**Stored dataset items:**
═══

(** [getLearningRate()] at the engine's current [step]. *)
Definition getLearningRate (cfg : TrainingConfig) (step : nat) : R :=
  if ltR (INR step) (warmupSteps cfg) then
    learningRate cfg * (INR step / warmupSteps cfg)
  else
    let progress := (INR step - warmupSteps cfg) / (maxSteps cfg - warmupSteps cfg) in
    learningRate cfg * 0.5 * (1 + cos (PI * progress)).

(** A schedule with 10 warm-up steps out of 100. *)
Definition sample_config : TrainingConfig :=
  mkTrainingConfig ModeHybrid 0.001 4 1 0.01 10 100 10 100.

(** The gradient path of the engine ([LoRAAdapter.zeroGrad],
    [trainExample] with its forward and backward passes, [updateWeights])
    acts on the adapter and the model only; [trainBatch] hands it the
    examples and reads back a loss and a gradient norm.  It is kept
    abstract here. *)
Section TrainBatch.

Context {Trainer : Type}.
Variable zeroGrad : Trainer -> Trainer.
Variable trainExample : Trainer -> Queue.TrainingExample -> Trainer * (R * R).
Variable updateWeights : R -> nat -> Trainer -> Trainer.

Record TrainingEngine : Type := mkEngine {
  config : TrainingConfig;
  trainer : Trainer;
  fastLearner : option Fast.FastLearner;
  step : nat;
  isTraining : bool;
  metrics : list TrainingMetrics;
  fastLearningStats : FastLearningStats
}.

═══

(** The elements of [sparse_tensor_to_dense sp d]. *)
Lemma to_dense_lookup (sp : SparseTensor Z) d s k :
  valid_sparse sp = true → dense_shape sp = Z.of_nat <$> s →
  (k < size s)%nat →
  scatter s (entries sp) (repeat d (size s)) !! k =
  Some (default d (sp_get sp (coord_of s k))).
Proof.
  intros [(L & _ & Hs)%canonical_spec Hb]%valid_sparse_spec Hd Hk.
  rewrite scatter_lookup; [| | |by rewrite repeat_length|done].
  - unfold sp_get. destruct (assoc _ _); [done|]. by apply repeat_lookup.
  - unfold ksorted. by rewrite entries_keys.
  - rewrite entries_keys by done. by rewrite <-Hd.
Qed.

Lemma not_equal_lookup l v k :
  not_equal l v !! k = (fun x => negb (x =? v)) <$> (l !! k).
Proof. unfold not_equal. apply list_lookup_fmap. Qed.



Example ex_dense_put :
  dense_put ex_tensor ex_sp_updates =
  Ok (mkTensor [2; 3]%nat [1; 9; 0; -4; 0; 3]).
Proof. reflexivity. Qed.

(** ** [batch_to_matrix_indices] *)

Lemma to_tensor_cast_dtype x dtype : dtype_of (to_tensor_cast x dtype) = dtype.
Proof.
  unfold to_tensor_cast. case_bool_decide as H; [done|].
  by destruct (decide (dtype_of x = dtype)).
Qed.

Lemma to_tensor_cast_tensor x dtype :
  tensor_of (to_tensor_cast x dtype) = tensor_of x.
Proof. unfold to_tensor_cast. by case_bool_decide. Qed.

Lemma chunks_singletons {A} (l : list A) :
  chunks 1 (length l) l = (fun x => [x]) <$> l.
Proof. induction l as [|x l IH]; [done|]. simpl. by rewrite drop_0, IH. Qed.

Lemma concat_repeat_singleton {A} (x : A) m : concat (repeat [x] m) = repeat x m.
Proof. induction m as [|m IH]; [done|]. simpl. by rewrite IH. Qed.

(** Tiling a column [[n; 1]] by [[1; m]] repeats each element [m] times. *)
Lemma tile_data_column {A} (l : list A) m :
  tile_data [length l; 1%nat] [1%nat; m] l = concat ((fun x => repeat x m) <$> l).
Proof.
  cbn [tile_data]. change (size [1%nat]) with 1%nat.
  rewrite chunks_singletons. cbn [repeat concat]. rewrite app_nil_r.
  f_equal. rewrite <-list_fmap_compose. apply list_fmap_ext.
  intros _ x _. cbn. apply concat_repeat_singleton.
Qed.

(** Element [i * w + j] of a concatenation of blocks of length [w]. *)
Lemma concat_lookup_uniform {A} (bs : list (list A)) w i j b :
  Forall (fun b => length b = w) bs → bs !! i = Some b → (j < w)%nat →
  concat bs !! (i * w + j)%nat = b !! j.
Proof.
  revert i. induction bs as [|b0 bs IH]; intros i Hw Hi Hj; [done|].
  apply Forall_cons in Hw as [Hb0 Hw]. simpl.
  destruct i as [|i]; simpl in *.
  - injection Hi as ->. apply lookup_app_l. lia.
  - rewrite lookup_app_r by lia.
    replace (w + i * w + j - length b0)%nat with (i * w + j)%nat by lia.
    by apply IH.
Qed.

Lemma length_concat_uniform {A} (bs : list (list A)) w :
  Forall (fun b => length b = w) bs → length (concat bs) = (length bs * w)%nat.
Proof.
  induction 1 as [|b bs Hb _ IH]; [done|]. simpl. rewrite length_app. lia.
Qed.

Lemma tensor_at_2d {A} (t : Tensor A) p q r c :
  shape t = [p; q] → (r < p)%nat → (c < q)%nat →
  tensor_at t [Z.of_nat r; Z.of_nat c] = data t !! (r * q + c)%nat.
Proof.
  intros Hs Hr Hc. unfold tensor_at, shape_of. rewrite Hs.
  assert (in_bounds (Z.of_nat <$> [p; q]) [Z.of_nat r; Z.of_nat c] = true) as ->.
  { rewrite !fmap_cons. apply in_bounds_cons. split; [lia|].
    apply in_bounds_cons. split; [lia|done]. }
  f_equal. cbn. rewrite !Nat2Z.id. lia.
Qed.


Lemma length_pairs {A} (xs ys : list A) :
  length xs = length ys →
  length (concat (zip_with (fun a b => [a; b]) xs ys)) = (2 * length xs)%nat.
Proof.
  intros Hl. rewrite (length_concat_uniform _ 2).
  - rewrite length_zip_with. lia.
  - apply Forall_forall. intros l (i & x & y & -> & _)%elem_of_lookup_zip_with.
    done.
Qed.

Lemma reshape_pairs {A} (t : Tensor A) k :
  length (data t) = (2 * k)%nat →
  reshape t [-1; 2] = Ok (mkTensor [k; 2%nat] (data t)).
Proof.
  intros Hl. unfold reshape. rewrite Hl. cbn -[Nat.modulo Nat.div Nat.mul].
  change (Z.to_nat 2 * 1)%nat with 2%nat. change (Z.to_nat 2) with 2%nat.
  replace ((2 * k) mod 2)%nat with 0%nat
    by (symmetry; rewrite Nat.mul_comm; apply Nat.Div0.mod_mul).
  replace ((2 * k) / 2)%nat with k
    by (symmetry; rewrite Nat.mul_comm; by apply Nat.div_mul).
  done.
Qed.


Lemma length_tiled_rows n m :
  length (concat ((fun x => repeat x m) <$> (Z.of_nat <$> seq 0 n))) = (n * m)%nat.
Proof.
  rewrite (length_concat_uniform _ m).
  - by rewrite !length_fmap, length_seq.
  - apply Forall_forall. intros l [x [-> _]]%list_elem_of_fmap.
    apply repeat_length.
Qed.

═══

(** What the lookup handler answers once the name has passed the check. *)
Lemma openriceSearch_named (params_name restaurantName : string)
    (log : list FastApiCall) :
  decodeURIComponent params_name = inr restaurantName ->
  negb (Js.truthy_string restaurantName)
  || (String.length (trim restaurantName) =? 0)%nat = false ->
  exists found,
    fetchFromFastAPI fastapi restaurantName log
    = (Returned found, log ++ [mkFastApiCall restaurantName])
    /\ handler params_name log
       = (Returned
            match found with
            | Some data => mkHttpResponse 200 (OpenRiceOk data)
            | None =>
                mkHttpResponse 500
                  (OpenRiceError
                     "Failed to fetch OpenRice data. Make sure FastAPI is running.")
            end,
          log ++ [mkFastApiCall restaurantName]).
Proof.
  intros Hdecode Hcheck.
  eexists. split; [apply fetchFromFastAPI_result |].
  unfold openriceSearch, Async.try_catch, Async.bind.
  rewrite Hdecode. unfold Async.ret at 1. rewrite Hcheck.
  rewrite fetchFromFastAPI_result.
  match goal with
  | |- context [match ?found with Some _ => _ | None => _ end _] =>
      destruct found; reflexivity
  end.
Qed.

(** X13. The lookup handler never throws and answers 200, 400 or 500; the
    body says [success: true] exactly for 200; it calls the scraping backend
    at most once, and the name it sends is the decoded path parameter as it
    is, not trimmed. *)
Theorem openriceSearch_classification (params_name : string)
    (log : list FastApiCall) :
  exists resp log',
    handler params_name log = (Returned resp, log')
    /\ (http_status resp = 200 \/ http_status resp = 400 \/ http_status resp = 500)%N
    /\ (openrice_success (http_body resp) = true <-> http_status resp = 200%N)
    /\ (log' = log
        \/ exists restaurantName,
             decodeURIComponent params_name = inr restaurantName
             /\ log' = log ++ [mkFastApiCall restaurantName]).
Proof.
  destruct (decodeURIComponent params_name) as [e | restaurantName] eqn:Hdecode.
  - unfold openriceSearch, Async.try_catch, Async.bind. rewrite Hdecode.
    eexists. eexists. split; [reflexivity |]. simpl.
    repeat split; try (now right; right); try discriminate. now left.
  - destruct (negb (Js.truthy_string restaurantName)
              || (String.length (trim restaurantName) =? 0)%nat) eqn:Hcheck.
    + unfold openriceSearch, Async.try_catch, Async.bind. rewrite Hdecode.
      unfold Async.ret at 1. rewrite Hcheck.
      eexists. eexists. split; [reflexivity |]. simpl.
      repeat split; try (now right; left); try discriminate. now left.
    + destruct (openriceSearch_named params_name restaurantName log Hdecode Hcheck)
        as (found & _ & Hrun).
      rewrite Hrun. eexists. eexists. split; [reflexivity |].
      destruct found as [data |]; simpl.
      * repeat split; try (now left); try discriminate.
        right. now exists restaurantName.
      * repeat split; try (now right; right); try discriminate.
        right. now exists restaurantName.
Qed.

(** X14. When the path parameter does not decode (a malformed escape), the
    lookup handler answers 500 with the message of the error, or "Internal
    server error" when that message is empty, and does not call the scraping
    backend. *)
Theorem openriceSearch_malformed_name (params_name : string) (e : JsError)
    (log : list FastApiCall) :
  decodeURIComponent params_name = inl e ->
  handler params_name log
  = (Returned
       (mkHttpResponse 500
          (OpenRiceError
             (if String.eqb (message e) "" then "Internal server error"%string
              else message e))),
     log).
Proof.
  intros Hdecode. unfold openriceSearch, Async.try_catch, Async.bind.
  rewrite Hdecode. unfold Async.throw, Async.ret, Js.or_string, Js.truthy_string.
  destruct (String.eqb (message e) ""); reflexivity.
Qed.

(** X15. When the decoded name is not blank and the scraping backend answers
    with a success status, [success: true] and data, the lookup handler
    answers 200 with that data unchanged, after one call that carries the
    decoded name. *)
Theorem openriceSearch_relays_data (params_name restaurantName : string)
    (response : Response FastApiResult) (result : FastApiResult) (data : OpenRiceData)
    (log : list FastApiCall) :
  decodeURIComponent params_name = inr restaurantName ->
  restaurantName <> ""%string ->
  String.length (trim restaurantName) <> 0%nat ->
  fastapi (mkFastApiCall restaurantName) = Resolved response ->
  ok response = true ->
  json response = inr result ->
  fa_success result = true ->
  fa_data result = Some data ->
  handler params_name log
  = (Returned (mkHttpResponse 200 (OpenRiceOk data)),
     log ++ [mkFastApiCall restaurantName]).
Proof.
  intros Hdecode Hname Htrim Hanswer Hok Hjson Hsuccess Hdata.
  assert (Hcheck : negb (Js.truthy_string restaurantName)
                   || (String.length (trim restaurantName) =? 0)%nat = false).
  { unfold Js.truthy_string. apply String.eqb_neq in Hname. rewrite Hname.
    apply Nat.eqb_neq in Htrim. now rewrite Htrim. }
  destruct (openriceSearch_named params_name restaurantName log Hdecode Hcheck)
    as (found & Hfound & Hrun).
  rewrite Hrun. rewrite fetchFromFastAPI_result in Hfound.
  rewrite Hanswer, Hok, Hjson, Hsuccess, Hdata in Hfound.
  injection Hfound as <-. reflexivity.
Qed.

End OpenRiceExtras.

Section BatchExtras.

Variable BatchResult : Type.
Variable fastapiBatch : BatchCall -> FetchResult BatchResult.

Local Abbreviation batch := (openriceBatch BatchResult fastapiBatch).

═══

When a line of the records has the word "message", pick it out and copy it.

    lookup handler answers 500 with the message of the error, or "Internal
    server error" when that message is empty, and does not call the scraping
             (if String.eqb (message e) "" then "Internal server error"%string
              else message e))),
  destruct (String.eqb (message e) ""); reflexivity.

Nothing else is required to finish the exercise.